RECORDS Block Start
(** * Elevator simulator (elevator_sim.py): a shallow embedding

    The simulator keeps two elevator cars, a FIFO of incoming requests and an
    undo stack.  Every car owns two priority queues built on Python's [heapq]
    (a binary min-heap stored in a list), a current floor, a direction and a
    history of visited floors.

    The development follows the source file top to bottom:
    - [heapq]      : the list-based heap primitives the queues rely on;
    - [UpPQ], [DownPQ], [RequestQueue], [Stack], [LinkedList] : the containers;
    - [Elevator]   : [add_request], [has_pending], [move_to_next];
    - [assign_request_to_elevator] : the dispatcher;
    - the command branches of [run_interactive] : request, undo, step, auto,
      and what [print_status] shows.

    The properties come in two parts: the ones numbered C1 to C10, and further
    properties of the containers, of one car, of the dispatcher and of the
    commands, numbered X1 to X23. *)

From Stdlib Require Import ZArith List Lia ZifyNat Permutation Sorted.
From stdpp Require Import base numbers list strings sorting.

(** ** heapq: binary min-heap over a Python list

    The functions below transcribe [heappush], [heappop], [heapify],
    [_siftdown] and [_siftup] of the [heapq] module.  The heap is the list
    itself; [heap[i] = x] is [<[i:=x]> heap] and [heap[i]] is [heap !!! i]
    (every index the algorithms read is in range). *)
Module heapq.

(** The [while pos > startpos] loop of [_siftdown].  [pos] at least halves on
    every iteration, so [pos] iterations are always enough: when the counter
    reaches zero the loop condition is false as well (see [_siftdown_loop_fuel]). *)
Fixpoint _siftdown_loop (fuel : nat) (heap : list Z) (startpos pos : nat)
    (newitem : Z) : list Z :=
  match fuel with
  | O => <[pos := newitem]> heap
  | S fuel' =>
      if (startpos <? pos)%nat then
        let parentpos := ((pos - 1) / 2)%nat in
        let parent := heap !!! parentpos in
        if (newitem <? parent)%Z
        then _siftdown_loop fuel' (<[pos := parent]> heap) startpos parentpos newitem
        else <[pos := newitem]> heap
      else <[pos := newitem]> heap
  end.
RECORDS Block End
• [ACTIVITY]
Lines holding the string "then" must be copied out of the entries above.

• [SOLUTION TO THIS TASK]
      if (startpos <? pos)%nat then
        then _siftdown_loop fuel' (<[pos := parent]> heap) startpos parentpos newitem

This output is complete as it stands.